Locate, in the data below, the line that contains "Local Open Scope Z_scope." and the line that contains "(** A block"; reproduce exactly those two lines and every line between them, nothing more.

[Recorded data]
#####

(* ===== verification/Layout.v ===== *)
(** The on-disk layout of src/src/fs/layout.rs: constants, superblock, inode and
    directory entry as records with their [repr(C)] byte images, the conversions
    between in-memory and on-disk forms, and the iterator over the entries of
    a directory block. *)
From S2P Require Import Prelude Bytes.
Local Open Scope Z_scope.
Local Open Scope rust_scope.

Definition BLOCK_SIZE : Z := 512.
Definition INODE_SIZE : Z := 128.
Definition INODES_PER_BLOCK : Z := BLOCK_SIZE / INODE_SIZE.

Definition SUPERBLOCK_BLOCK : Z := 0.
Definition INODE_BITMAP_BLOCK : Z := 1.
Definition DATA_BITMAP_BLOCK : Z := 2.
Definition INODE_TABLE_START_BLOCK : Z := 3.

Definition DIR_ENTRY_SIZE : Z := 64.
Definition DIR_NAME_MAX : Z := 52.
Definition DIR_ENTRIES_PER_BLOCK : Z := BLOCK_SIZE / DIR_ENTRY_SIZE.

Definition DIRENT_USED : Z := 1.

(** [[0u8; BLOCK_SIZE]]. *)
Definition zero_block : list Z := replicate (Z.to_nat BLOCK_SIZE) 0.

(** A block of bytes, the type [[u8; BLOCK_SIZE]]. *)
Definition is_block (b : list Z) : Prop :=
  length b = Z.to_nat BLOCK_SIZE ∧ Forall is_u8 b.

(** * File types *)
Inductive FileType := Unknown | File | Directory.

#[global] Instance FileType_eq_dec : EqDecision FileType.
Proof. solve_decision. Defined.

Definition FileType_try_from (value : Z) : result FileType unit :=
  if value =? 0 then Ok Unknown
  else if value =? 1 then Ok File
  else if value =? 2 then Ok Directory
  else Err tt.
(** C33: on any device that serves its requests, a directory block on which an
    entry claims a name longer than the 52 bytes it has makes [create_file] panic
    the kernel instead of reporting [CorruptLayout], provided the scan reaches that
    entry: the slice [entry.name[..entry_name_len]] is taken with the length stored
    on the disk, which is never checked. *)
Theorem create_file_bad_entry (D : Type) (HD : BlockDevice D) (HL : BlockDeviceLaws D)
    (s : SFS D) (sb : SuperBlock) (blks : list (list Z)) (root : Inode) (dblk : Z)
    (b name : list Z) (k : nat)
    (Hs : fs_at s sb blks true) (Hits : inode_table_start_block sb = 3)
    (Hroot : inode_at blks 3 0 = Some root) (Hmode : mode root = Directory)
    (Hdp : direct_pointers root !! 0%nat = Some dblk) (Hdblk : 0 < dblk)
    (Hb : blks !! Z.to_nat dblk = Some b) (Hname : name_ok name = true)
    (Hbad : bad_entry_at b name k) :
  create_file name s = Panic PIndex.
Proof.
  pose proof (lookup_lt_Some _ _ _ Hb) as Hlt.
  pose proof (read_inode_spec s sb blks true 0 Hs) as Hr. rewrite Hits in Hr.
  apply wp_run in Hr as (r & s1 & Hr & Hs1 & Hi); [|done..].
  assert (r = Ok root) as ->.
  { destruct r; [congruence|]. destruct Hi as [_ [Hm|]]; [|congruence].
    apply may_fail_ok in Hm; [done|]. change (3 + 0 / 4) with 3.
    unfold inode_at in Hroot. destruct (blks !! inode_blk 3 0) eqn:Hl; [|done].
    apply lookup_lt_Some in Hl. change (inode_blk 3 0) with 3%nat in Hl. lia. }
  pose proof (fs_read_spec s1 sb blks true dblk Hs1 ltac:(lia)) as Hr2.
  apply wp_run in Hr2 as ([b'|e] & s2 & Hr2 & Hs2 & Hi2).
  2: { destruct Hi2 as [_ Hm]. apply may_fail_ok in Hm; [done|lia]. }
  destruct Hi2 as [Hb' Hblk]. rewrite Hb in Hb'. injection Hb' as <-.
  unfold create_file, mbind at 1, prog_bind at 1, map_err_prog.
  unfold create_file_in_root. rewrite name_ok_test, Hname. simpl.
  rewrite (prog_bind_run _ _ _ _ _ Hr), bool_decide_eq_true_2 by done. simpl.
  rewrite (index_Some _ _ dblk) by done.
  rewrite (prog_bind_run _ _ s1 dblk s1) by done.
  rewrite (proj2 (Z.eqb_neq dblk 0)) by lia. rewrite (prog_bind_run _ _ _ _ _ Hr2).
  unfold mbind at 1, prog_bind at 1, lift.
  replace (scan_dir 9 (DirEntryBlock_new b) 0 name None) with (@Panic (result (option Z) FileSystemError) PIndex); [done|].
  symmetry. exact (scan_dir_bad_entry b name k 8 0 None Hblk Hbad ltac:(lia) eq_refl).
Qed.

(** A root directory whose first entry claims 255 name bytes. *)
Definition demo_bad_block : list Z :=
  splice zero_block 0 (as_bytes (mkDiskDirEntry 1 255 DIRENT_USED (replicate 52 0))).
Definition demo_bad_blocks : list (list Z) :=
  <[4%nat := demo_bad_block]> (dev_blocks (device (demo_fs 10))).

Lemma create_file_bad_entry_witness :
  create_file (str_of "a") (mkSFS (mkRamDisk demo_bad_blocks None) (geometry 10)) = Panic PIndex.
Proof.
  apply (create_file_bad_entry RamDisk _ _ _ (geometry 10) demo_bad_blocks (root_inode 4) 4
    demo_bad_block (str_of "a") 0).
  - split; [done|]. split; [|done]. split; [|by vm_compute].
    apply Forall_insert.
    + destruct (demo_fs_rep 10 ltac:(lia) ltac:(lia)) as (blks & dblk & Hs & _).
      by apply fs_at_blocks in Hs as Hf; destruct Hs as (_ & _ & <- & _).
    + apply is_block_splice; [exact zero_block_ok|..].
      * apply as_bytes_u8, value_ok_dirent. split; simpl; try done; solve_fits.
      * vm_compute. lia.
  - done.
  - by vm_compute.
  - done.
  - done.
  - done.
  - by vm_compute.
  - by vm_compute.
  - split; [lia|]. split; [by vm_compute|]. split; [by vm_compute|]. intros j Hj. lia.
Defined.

#####

**RESULT OF THIS TASK:**
Local Open Scope Z_scope.
Local Open Scope rust_scope.

Definition BLOCK_SIZE : Z := 512.
Definition INODE_SIZE : Z := 128.
Definition INODES_PER_BLOCK : Z := BLOCK_SIZE / INODE_SIZE.

Definition SUPERBLOCK_BLOCK : Z := 0.
Definition INODE_BITMAP_BLOCK : Z := 1.
Definition DATA_BITMAP_BLOCK : Z := 2.
Definition INODE_TABLE_START_BLOCK : Z := 3.

Definition DIR_ENTRY_SIZE : Z := 64.
Definition DIR_NAME_MAX : Z := 52.
Definition DIR_ENTRIES_PER_BLOCK : Z := BLOCK_SIZE / DIR_ENTRY_SIZE.

Definition DIRENT_USED : Z := 1.

(** [[0u8; BLOCK_SIZE]]. *)
Definition zero_block : list Z := replicate (Z.to_nat BLOCK_SIZE) 0.

(** A block of bytes, the type [[u8; BLOCK_SIZE]]. *)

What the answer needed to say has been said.